There was a hint of surprise and disapproval in Watson's voice.
The prognosis was good, but there were still risks involved and it was irresponsible of him to give Holmes the impression that there was nothing to it and he would sail through it unscathed.
"No. Cassia Ingram."
"Oh."
"Hmmm."
"So, all this time you've been struggling with your mortality, keeping quiet, just to spare my feelings?"
"Something like that."
"You plonker! I can't believe you, Sherlock. How much harder do you think it would have been for me, if you've suddenly disappeared off the face of the earth, and then I found out by reading your obituary in The Times?"
Watson glared at his friend, who suddenly had the grace to look somewhat shamefaced.
"I've already done that too, remember?" Watson reminded. "That would have been cruel, Sherlock. I would always have had some lingering,nagging doubt in the back of my mind that you might pop up again somewhere, some day in the future. I'd always be looking over my shoulder, waiting, hoping. That would have been harder to bear than being with you, making the best of the time we are granted and then saying goodbye properly at the end."
Holmes suddenly looked genuinely moved by Watson's words, and swallowed involuntarily.
"Friends are there for each other, through the good times and the bad, Sherlock. Do you really think I am so emotionally fragile? Do you really think that I would let you die alone?"
"No."
"Good. I'm glad we got that sorted out. Now, let's hear no more talk of dying. We'll see what this Penrose Gill fella has to say, and then you can tell me about Cassia Ingram and what she said that finally made you accept that she is genuine."
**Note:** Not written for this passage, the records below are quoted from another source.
(* ===== verification/LlmRouter.v ===== *)
(** * LlmRouter: ai/llm_router.py, llm_session.py, model_catalog.py, llm_payload.py

    The failover chain of LLM providers.  [env] is [os.environ.get]; [secrets] is
    what [_secret_values()] lists (its order among equally long values is that of
    a Python set).  What awaiting a provider, the operations recorder and the
    payload store do is given per provider by a [step_io]; [chat_completion_task]
    returns the session, the trace of its effects and how it ended. *)

From S2P Require Import Prelude PyStr Float64 PyVal FloatErr QueueTasks Pacing Resilient.
From Stdlib Require Import QArith Lqa Sorted.
Open Scope string_scope.

Inductive LLMTask := product_extraction | pdf_summary | detection_context.

Definition task_name (t : LLMTask) : string :=
  match t with
  | product_extraction => "product_extraction" | pdf_summary => "pdf_summary"
  | detection_context => "detection_context"
  end.

Definition LLM_TASK_OPERATIONS (t : LLMTask) : string :=
  match t with
  | product_extraction => "product_extraction" | pdf_summary => "report_summary"
  | detection_context => "detection_context"
  end.

Record ProviderStep := mkStep { provider : string; model : string }.
Record LLMCompletion := mkCompletion { content : string; c_provider : string; c_model : string }.

(** [s.replace(old, new)] for a nonempty [old]. *)
Fixpoint replace_from (skip : nat) (old new s : string) : string :=
  match s with
  | "" => ""
  | String c t =>
      match skip with
      | S k => replace_from k old new t
      | O => if startswith s old then new +:+ replace_from (String.length old - 1) old new t
             else String c (replace_from 0 old new t)
      end
  end.
(* ===== verification/Webhooks.v ===== *)
(** * Webhooks: webhooks/destinations.py, webhooks/engine.py

    Destinations, message payloads, the dispatch of one event with its
    per-destination dedupe claims, and the interleaving of concurrent dispatches.
    The claims table is an interface, [ClaimStore]; what a POST does is an argument.
    [env] is [os.environ.get], [json_loads] is [json.loads], [py_str] is [str]. *)

From stdpp Require Import relations.
From S2P Require Import Prelude PyStr PyVal CveRow Float64 QueueTasks StackAssets Pacing.
Open Scope string_scope.

(** ** Event types *)

Definition ALL_EVENT_TYPES : list string :=
  ["kev_alert"; "kev_backlog"; "ioc_watchlist_hit"; "backup_failure"; "health"; "watchlist_alert"; "daily_brief"].
Definition LEGACY_EVENT_ALIASES : list (string * string) :=
  [("kev_stack", "kev_alert"); ("backup_deadman", "backup_failure")].

Definition normalize_event_type (e : string) : string :=
  match assoc e LEGACY_EVENT_ALIASES with Some n => n | None => e end.
Definition mem (x : string) (l : list string) : bool := existsb (String.eqb x) l.

(** [_webhook_alert_types], the spellings under which a claim may be stored. *)
Definition _webhook_alert_types (e : string) : list string :=
  match assoc e [("kev_alert", ["kev_alert"; "kev_stack"]); ("kev_stack", ["kev_alert"; "kev_stack"]);
                 ("backup_failure", ["backup_failure"; "backup_deadman"]);
                 ("backup_deadman", ["backup_failure"; "backup_deadman"])] with
  | Some l => l | None => [e] end.

Section text.
Variable json_loads : string -> option pyval.
Variable py_str : pyval -> string.

Inductive raw_events := RawNone | RawText (s : string) | RawList (l : list pyval).

Definition parse_values (raw : string) : list pyval :=
  if startswith raw "[" then match json_loads raw with Some (PList l) => l | _ => [] end
  else map (fun p => PStr (strip p)) (List.filter (fun p => nonempty (strip p)) (split_on "," raw)).

Definition add_event (normalized : list string) (item : pyval) : list string :=
  let event := normalize_event_type (to_str py_str item) in
  if mem event ALL_EVENT_TYPES && negb (mem event normalized) then (normalized ++ [event])%list else normalized.

Definition parse_event_types (raw : raw_events) : list string :=
  let parse values :=
    match fold_left add_event values [] with [] => ALL_EVENT_TYPES | l => l end in
  match raw with
  | RawNone => ALL_EVENT_TYPES
  | RawList l => parse l
  | RawText s => if nonempty (strip s) then parse (parse_values (strip s)) else ALL_EVENT_TYPES
  end.
End text.

(** ** Destinations *)

Record WebhookDestination := mkDest {
  id : string; kind : string; label : string; enabled : bool;
  event_types : list string; config : list (string * string); source : string
}.

Definition health_source (d : WebhookDestination) : string := "webhook." +:+ id d.
Definition subscribes_to (d : WebhookDestination) (e : string) : bool :=
  enabled d && mem (normalize_event_type e) (event_types d).
Definition cfg (d : WebhookDestination) (k : string) : string :=
  match assoc k (config d) with Some v => v | None => "" end.

Section environment.
Variable env : string -> option string.
Variable json_loads : string -> option pyval.
Variable py_str : pyval -> string.

Definition _env (name : string) : string := strip (env_get env name "").
Definition _truthy (name : string) (default : bool) : bool :=
  match env name with
  | None => default
  | Some raw => negb (mem (lower (strip raw)) ["0"; "false"; "no"; "off"])
  end.
Definition env_events (name : string) : list string :=
  parse_event_types json_loads py_str (if nonempty (_env name) then RawText (_env name) else RawNone).

Definition TOMBSTONE_KEYS : list (string * string) :=
  [("discord", "WEBHOOK_TOMBSTONE_DISCORD"); ("telegram", "WEBHOOK_TOMBSTONE_TELEGRAM"); ("generic", "WEBHOOK_TOMBSTONE_GENERIC")].
Definition env_dest_tombstoned (destination_id : string) : bool :=
  match assoc destination_id TOMBSTONE_KEYS with
  | None => false
  | Some key => mem (lower (_env key)) ["1"; "true"; "yes"; "on"]
  end.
"That's not important, John. The important thing is that she may have a case for us."
"Sod the ruddy case!" Watson erupted.
Holmes opened his mouth to protest, but did not get the chance as Watson cut him off.
"No, Sherlock, I mean it. Forget it. The most important thing is getting you through this and well again!"
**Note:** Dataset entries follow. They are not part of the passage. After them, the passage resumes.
Lemma fadd_int_within a b x y :
  (0 <= a <= 1000)%Z -> (0 <= b <= 1000)%Z -> within 0 (inject_Z a) x -> within 0 (inject_Z b) y -> within 0 (inject_Z (a + b)) (fadd x y).
Proof.
  intros Ha Hb X Y. rewrite inject_Z_plus.
  assert (A : inject_Z a <= 1000) by (change 1000 with (inject_Z 1000); rewrite <- Zle_Qle; lia).
  assert (B : inject_Z b <= 1000) by (change 1000 with (inject_Z 1000); rewrite <- Zle_Qle; lia).
  assert (P52 : 2000 <= inject_Z (2 ^ 52)) by (vm_compute; discriminate).
  eapply within_weaken; [apply (fadd_within 0 (inject_Z a) 0 (inject_Z b)); [exact X|exact Y|lra|lra]| |].
  - apply rnd_nonneg. lra.
  - rewrite <- inject_Z_plus. apply rnd_le_int; [lia|apply Qle_refl].
Qed.

Definition component_ok (c : component) : Prop := within 0 40 (c_points c) /\ flt f0 (c_points c) = true.
Definition not_above (a b : component) : Prop := flt (c_points a) (c_points b) = false.

Lemma insert_desc_perm c l : insert_desc c l ≡ₚ c :: l.
Proof. induction l as [|h t IH]; [done|]. cbn. destruct (flt _ _); [|done]. rewrite IH. apply perm_swap. Qed.

Lemma sort_desc_perm l : fold_right insert_desc [] l ≡ₚ l.
Proof. induction l as [|c l IH]; [done|]. cbn. by rewrite insert_desc_perm, IH. Qed.

Lemma sort_desc_forall (P : component -> Prop) l : Forall P l -> Forall P (fold_right insert_desc [] l).
Proof. intros F. by rewrite sort_desc_perm. Qed.

Lemma insert_desc_sorted c l :
  component_ok c -> Forall component_ok l -> StronglySorted not_above l -> StronglySorted not_above (insert_desc c l).
Proof.
  intros C F S. induction S as [|h t St IH Fh]; [by repeat constructor|]. cbn. apply Forall_cons in F as [H F].
  destruct (flt (c_points c) (c_points h)) eqn:E.
  - constructor; [by apply IH|]. apply List.Forall_forall. intros x I. apply (Permutation_in _ (insert_desc_perm c t)) in I as [<-|I].
    + unfold not_above. destruct C as [(p & Ec & _) _], H as [(q & Eh & _) _]. rewrite Ec, Eh in E. rewrite Ec, Eh.
      apply flt_fin in E. apply flt_fin_false. lra.
    + rewrite List.Forall_forall in Fh. auto.
  - constructor; [by constructor|]. constructor; [exact E|]. apply List.Forall_forall. intros x I.
    rewrite List.Forall_forall in Fh. specialize (Fh x I). rewrite Forall_forall in F.
    destruct (F x) as [(r & Er & _) _]; [by apply list_elem_of_In|].
    destruct C as [(p & Ec & _) _], H as [(q & Eh & _) _]. unfold not_above in *.
    rewrite Ec, Eh in E. rewrite Eh, Er in Fh. rewrite Ec, Er. apply flt_fin_false in E, Fh. apply flt_fin_false. lra.
Qed.

Lemma sort_desc_sorted l : Forall component_ok l -> StronglySorted not_above (fold_right insert_desc [] l).
Proof.
  induction l as [|c l IH]; [constructor|]. intros F. apply Forall_cons in F as [C F]. cbn. apply insert_desc_sorted; [exact C| |by apply IH].
  by apply sort_desc_forall.
Qed.

(** ** Alias families *)

Section families.
Context (json_loads : string -> option pyval) (py_str : pyval -> string).

Abbreviation family_of := (family_of json_loads py_str).
Abbreviation add_family := (add_family json_loads py_str).

Lemma add_tokens_lookup family index token :
  set_fold (add_token family) index family !! token =
  if decide (token ∈ family) then Some (match index !! token with Some s => s | None => ∅ end ∪ family) else index !! token.
Proof.
  set (P := fun (i : alias_index) (done : gset string) => forall t, i !! t =
    if decide (t ∈ done) then Some (match index !! t with Some s => s | None => ∅ end ∪ family) else index !! t).
  assert (H : P (set_fold (add_token family) index family) family); [|exact (H token)].
  apply (set_fold_ind_L (fun i done => P i done)).
  - intros t. rewrite decide_False by set_solver. done.
  - intros x done i N IH t. unfold add_token. destruct (decide (t = x)) as [->|Ne].
    + rewrite lookup_insert_eq, decide_True by set_solver. rewrite (IH x), decide_False by done. done.
    + rewrite lookup_insert_ne by done. rewrite (IH t). destruct (decide (t ∈ done)); [rewrite decide_True by set_solver|rewrite decide_False by set_solver]; done.
Qed.

Definition covers (index : alias_index) (family : gset string) : Prop :=
  forall t, t ∈ family -> exists s, index !! t = Some s /\ family ⊆ s.

Lemma add_family_covers index row : covers (add_family index row) (family_of row).
Proof.
  intros t I. unfold CorrScore.add_family. rewrite add_tokens_lookup, decide_True by done. eexists. split; [done|]. set_solver.
Qed.

Lemma add_family_keeps index row family : covers index family -> covers (add_family index row) family.
Proof.
  intros C t I. destruct (C t I) as (s & E & S). unfold CorrScore.add_family. rewrite add_tokens_lookup, E.
  destruct (decide _); eexists; (split; [done|]); set_solver.
Qed.

Lemma families_cover groups index row :
  In row groups -> covers (fold_left add_family groups index) (family_of row).
Proof.
  revert index. induction groups as [|g groups IH]; intros index I; [done|]. cbn [fold_left]. destruct I as [->|I]; [|by apply IH].
  clear IH. assert (C : covers (add_family index row) (family_of row)) by apply add_family_covers.
  revert C. generalize (add_family index row). induction groups as [|g groups IH]; intros i C; [done|].
  cbn [fold_left]. apply IH. by apply add_family_keeps.
Qed.
End families.

(** ** Contributions *)

Definition contribution_ok (cap : Z) (c : contribution) : Prop :=
  within 0 (inject_Z cap) (fst c) /\ (fle (fst c) f0 = false -> snd c <> None).

Lemma no_contribution_ok cap : (0 <= cap)%Z -> contribution_ok cap (f0, None).
Proof.
  intros H. split; [|done]. exists 0. split; [done|]. split; [lra|]. change 0 with (inject_Z 0). by rewrite <- Zle_Qle.
Qed.

Lemma contribute_ok cap x s : (0 < cap <= 100)%Z -> contribution_ok cap (contribute (capped_points cap x) s).
Proof.
  intros H. split; [by apply contribute_within|]. unfold contribute. by destruct (fle (capped_points cap x) f0) eqn:F.
Qed.

Lemma campaign_ok l : contribution_ok 40 (_campaign_contribution l).
Proof. destruct l; [by apply no_contribution_ok|by apply contribute_ok]. Qed.

Lemma infrastructure_ok l c : _infrastructure_contribution l = Ok c -> contribution_ok 25 c.
Proof.
  destruct l; intros E; [injection E as <-; by apply no_contribution_ok|].
  unfold _infrastructure_contribution in E. inv_bind E. injection E as <-. by apply contribute_ok.
Qed.

Lemma actor_ok l : contribution_ok 20 (_actor_contribution l).
Proof. unfold _actor_contribution. case_match; [by apply no_contribution_ok|by apply contribute_ok]. Qed.

Lemma temporal_ok l c : _temporal_contribution l = Ok c -> contribution_ok 15 c.
Proof.
  destruct l; intros E; [injection E as <-; by apply no_contribution_ok|].
  unfold _temporal_contribution in E. inv_bind E. injection E as <-. by apply contribute_ok.
Qed.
"Are you asking me to ignore the possibility that there is a child killer out there on a rampage, just because I am off colour?"
"Off colour! It's a freaking brain tumour! Do you have any idea of the risk you could be taking if you don't get it treated straight away!"
"I am aware of all the facts, John. It does not alter the situation."
"No. No, Sherlock. We don't know that there is a killer out there. We don't. We do know that you need surgery, and that has to be our priority right now. I'm sure Cassia Ingram will understand."
"But will the children?"
"Sherlock! You just told me that you trusted my medical judgement and that I would have your best interests at heart!" Watson railed, but he could see from Holmes expression that it was a complete waste of breath. "You do not screw around with a sodding brain tumour, Sherlock, you just don't!"
Even now there was no reasoning with the annoying little berk!
"I will decide what my priority is, once I've heard what Cassia Ingram has to say, and that is an end to it John."
And as if to underline the statement, the cab came to a halt at the curb and Holmes added: "We're here."